(Items from a dataset)
=== Begin Enclosure ===

(** An endpoint that parses was normalized to a text of the shape
  YYYY-MM-DD. *)
Lemma parse_endpoint_iso (d : string) (x : Datetime.date) :
parse_endpoint d = Ok x →
∃ a, normalize_date d = Ok a ∧ iso_shape a
     ∧ Datetime.strptime Datetime.fmt_Ymd a = Ok x.
Proof.
unfold parse_endpoint. destruct (normalize_date d) as [a|] eqn:Hnorm; simpl;
  [|discriminate].
intros Hparse. exists a. split; [done|]. split; [|done].
destruct (normalize_date_result _ _ Hnorm) as [Hiso|(x0 & Hus & -> & _)]; [done|].
pose proof (CalendarFacts.strptime_valid _ _ _ Hus) as Hv0.
destruct (Z_lt_le_dec (Datetime.year x0) 1000) as [Hsmall|Hbig].
- rewrite (strptime_short_year x0 Hv0 Hsmall) in Hparse. discriminate.
- by apply strftime_iso_shape.
Qed.

(** An endpoint that parses to a date of the years from 1000 on is
  normalized to the text of its date. *)
Lemma parse_endpoint_normalized (d : string) (x : Datetime.date) :
parse_endpoint d = Ok x → (1000 <= Datetime.year x)%Z →
normalize_date d = Ok (Datetime.strftime_Ymd x).
Proof.
intros (a & Hnorm & Hiso & Hparse)%parse_endpoint_iso Hbig.
rewrite Hnorm. f_equal. symmetry. by apply strptime_iso_roundtrip.
Qed.

(** A printed date of a year below 1000 is shorter than YYYY-MM-DD. *)
Lemma strftime_short_not_iso (x : Datetime.date) :
Datetime.valid x = true → (Datetime.year x < 1000)%Z →
¬ iso_shape (Datetime.strftime_Ymd x).
Proof.
intros Hx%CalendarFacts.valid_spec Hy Hiso%FormatFacts.iso_shape_length.
destruct x as [y m d]. cbn in Hx, Hy.
unfold Datetime.strftime_Ymd, Datetime.year_text in Hiso.
cbn [Datetime.year Datetime.month Datetime.day] in Hiso.
destruct (y <? 10)%Z; [|destruct (y <? 100)%Z];
  rewrite ?(proj2 (Z.ltb_lt y 1000) Hy) in Hiso;
  unfold Str.pad2 in Hiso; cbv [String.append] in Hiso; discriminate Hiso.
Qed.
(** * cc-init: the template deployment engine

    A shallow embedding of the Go sources [engine.go], [fs.go],
    [template.go] and [cli.go] of cc-init, with the parts of the Go
    standard library they call ([strings], [path], [path/filepath],
    [io/fs.WalkDir], [embed.FS], [os]) modelled next to them.

    Conventions.
    - A Go function returning [error] returns [option error] here
      ([None] is Go's [nil]); one returning [(T, error)] returns
      [error + T].
    - The host filesystem is an explicit value of type [OS] that every
      operation of package [os] takes and returns.
    - The logger is write-only and never consulted for a decision; its
      calls are left out of the engine and of the ports.  The logger
      itself ([logger.go]) is modelled on its own, with what it writes
      as a sequence of writes. *)

From stdpp Require Import gmap strings list fin_maps pretty.
From Stdlib Require Import Ascii.
From Stdlib Require String.

Set Warnings "-register-all".

(** ** Package [strings] *)

Module strings.

(** What follows [prefix] in [s], when [s] starts with [prefix]. *)
Fixpoint cut_prefix (prefix s : string) : option string :=
  match prefix, s with
  | EmptyString, _ => Some s
  | String a p, String b t => if Ascii.eqb a b then cut_prefix p t else None
  | String _ _, EmptyString => None
  end.

Definition HasPrefix (s prefix : string) : bool :=
  match cut_prefix prefix s with Some _ => true | None => false end.

(** [TrimPrefix] returns [s] without the leading [prefix], and [s]
    itself when it does not start with [prefix]. *)
Definition TrimPrefix (s prefix : string) : string :=
  match cut_prefix prefix s with Some t => t | None => s end.

Definition HasSuffix (s suffix : string) : bool :=
  HasPrefix (String.rev s) (String.rev suffix).

(** [Split s "/"]: the substrings between the slashes of [s]; never
    the empty list. *)
Fixpoint SplitSlash (s : string) : list string :=
  match s with
  | EmptyString => [EmptyString]
  | String c t =>
      if Ascii.eqb c "/"%char then EmptyString :: SplitSlash t
      else match SplitSlash t with
           | h :: r => String c h :: r
           | [] => [String c EmptyString]
           end
  end.

(** [Join elems "/"]. *)
Definition JoinSlash (elems : list string) : string := String.concat "/" elems.

End strings.

(** ** Packages [path] and [path/filepath] (Unix)

    On Unix the two packages agree: the separator is the slash and
    there is no volume name.  [Clean] is given on the list of the
    path's elements, which is what the byte loop of the library
    computes: empty elements and [.] are dropped, an inner [..] removes
    the element before it, a [..] at the start of a rooted path is
    dropped and one at the start of a relative path is kept. *)

Module path.

Definition IsAbs (p : string) : bool := strings.HasPrefix p "/".

Definition clean_step (rooted : bool) (stack : list string) (elem : string)
  : list string :=
  if decide (elem = "" ∨ elem = ".") then stack
  else if decide (elem = "..") then
    match stack with
    | top :: rest => if decide (top = "..") then elem :: stack else rest
    | [] => if rooted then [] else [elem]
    end
  else elem :: stack.

(** The elements of the cleaned path, last element first. *)
Definition clean_stack (rooted : bool) (elems : list string) : list string :=
  fold_left (clean_step rooted) elems [].

Definition clean_elems (rooted : bool) (elems : list string) : list string :=
  rev (clean_stack rooted elems).

Definition Clean (p : string) : string :=
  let rooted := IsAbs p in
  let elems := clean_elems rooted (strings.SplitSlash p) in
  if rooted then "/" +:+ strings.JoinSlash elems
  else match elems with
       | [] => "."
       | _ => strings.JoinSlash elems
       end.

(** [Join] ignores leading empty elements, joins the rest with
    slashes and cleans the result; it is the empty string when every
    element is empty. *)
Fixpoint Join (elem : list string) : string :=
  match elem with
  | [] => ""
  | e :: rest =>
      if decide (e = "") then Join rest
      else Clean (strings.JoinSlash elem)
  end.

(** [Dir p] cleans what precedes the last element of [p]. *)
Definition Dir (p : string) : string :=
  match strings.SplitSlash p with
  | [] | [_] => Clean ""
  | elems => Clean (strings.JoinSlash (removelast elems) +:+ "/")
  end.

End path.

Module filepath.
Definition IsAbs := path.IsAbs.
Definition Clean := path.Clean.
Definition Join := path.Join.
Definition Dir := path.Dir.
(** The separator is the slash already. *)
Definition FromSlash (p : string) : string := p.
(** [Abs] of package [filepath], given the working directory. *)
Definition Abs (wd p : string) : string :=
  if IsAbs p then Clean p else Join [wd; p].
End filepath.

(** ** Errors *)

Inductive errno := ENOENT | ENOTDIR | EISDIR | EEXIST | ENOTEMPTY | EINVAL.

(** The error values of the program: the [*fs.PathError] of the
    library, the values built with [fmt.Errorf] (without argument, with
    one [%s], with one [%d], and wrapping another error with [%w]), and
    the two sentinels of [io/fs.WalkDir]. *)
Inductive error :=
| PathError (op path : string) (e : errno)
| Errorf0 (format : string)
| Errorf1 (format arg : string)
| ErrorfD (format : string) (n : nat)
| ErrorfW (format : string) (args : list string) (err : error)
| SkipDir
| SkipAll.
(** The two [except] clauses, tried in order. *)
Definition get_weather_except (e : exn) : M pyval :=
  if is_RequestException e then
    logging ERROR [Lit "Request error: "; Err e];;
    mret (PStr network_failure_message)
  else
    logging ERROR [Lit "Unexpected error: "; Err e];;
    mret (PStr unexpected_failure_message).

Definition get_weather (city : option string) : M pyval :=
  try_except (get_weather_try city) get_weather_except.

(** *** pyplot *)

Definition new_figure (size : option (Z * Z)) : figure :=
  Figure size [] "" "".

(** pyplot's current figure is the first of the open ones; a call that
    needs one when none is open first opens a default one. *)
Definition on_current (f : figure -> figure) (w : world) : world :=
  match figs w with
  | [] => set_figs (fun _ => [f (new_figure None)]) w
  | g :: gs => set_figs (fun _ => f g :: gs) w
  end.

Definition current (w : world) : figure :=
  match figs w with
  | [] => new_figure None
  | g :: _ => g
  end.

(** [plt.figure(figsize=size)]: a new figure, made current. *)
Definition plt_figure (size : Z * Z) : M unit :=
  fun w => (Ok tt, set_figs (fun gs => new_figure (Some size) :: gs) w).

Fixpoint make_bars (labels : list string) (values : list pyval)
    (colors : list string) : list bar :=
  match labels, values, colors with
  | l :: ls, v :: vs, c :: cs => Bar l v c :: make_bars ls vs cs
  | _, _, _ => []
  end.
(** * Verification of the TikTok publish pipeline (upload.py, transcribe.py)

    The development embeds the two scripts shallowly:
    - Python values that cross the JSON boundary are a small inductive type
      [pyval] with Python's truthiness, [==] against a string and [dict.get]
      (JSON numbers are integers here);
    - a Python [str] is held as the bytes of its UTF-8 encoding and a file as
      its bytes: reading a file in text mode checks that the bytes are
      UTF-8 and translates the line endings, writing one in text mode needs
      a text that can be encoded, and [str.strip] removes the white space
      characters of Unicode;
    - the file system is a finite map from paths to the contents of regular,
      readable files;
    - the provider is an oracle ([network]) answering the three HTTP calls,
      each of which may also raise in the client;
    - a session is a computation in the monad [run]: it emits the network
      calls and sleeps it performs ([event]) and ends by returning a value,
      by raising, or by running out of fuel in the unbounded poll loop;
    - the worker pool is the list of finished sessions and the order in
      which [as_completed] hands them back;
    - the pseudo random generator is a stream of draws.
    Output written with [print] is modelled for the batch summary only. *)

From Stdlib Require Import ZArith Ascii String Permutation.
From stdpp Require Import gmap strings list pretty.

Local Open Scope Z_scope.
Set Warnings "-register-all".

(** ** Python values *)

Inductive pyval : Type :=
| PyNone
| PyBool (b : bool)
| PyInt (z : Z)
| PyStr (s : string)
| PyList (l : list pyval)
| PyDict (d : list (string * pyval)).

(** [bool(v)]: None, False, 0, the empty string and empty containers are
    falsy. *)
Definition truthy (v : pyval) : bool :=
  match v with
  | PyNone => false
  | PyBool b => b
  | PyInt z => negb (z =? 0)
  | PyStr s => negb (String.eqb s "")
  | PyList l => match l with [] => false | _ => true end
  | PyDict d => match d with [] => false | _ => true end
  end.

(** [v == s] for a string literal [s]. *)
Definition py_eq_str (v : pyval) (s : string) : bool :=
  match v with
  | PyStr t => String.eqb t s
  | _ => false
  end.

(** [v is None] *)
Definition is_none (v : pyval) : bool :=
  match v with PyNone => true | _ => false end.

(** Key lookup in a dict (the first binding of a key is the live one). *)
Fixpoint dict_find (k : string) (d : list (string * pyval)) : option pyval :=
  match d with
  | [] => None
  | (k', v) :: d' => if String.eqb k k' then Some v else dict_find k d'
  end.
(** * Model selection for Gaussian HMMs: [my_model_selectors.py]

    A shallow embedding of the four selectors of [my_model_selectors.py]
    ([SelectorConstant], [SelectorBIC], [SelectorDIC], [SelectorCV]) and of
    their base class [ModelSelector].

    - Python floats are IEEE 754 binary64 numbers: Rocq's primitive floats.
    - Python ints are [Z]; lengths and indices are [nat].
    - The selector object ([self]) is a record; the code runs in a small
      monad that threads [self], may raise, and records every call made to
      the external collaborators (hmmlearn's fit and score, sklearn's
      [KFold().split], [print]).
    - hmmlearn, sklearn, [np.log] and [np.mean] are not part of the
      repository: they are the fields of the class [Libs].  [np.argmin] and
      [np.argmax] are written out, since the claims are about which index
      they return.

    Part I holds the definitions, Part II the theorems. *)

From Stdlib Require Import ZArith List Bool Lia String Sorted.
From Stdlib Require Import Floats.
From Stdlib Require QArith.
Import ListNotations.

Set Implicit Arguments.
Set Warnings "-inexact-float".

(* ################################################################## *)
(** * Part I: definitions *)

(* ================================================================== *)
(** ** Python floats *)

Module PyFloat.

Definition SFnan (x : spec_float) : bool :=
  match x with S754_nan => true | _ => false end.

(** [float(z)] for a Python int [z] rounds to the nearest double, ties to
    even, and raises [OverflowError] when the result does not fit.
    [binary_normalize] is the same rounding; it gives an infinity exactly
    when the result does not fit. *)
Definition Z2float (z : Z) : float :=
  SF2Prim (binary_normalize prec emax z 0 false).

Definition float_of_int (z : Z) : option float :=
  let f := Z2float z in
  if is_infinity f then None else Some f.

End PyFloat.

=== End Enclosure ===

Your answer should consist only of the lines above between the line holding "rewrite ?(proj2 (Z.ltb_lt" and the line holding "[error + T].", inclusive, each transcribed exactly.

  rewrite ?(proj2 (Z.ltb_lt y 1000) Hy) in Hiso;
  unfold Str.pad2 in Hiso; cbv [String.append] in Hiso; discriminate Hiso.
Qed.
(** * cc-init: the template deployment engine

    A shallow embedding of the Go sources [engine.go], [fs.go],
    [template.go] and [cli.go] of cc-init, with the parts of the Go
    standard library they call ([strings], [path], [path/filepath],
    [io/fs.WalkDir], [embed.FS], [os]) modelled next to them.

    Conventions.
    - A Go function returning [error] returns [option error] here
      ([None] is Go's [nil]); one returning [(T, error)] returns
      [error + T].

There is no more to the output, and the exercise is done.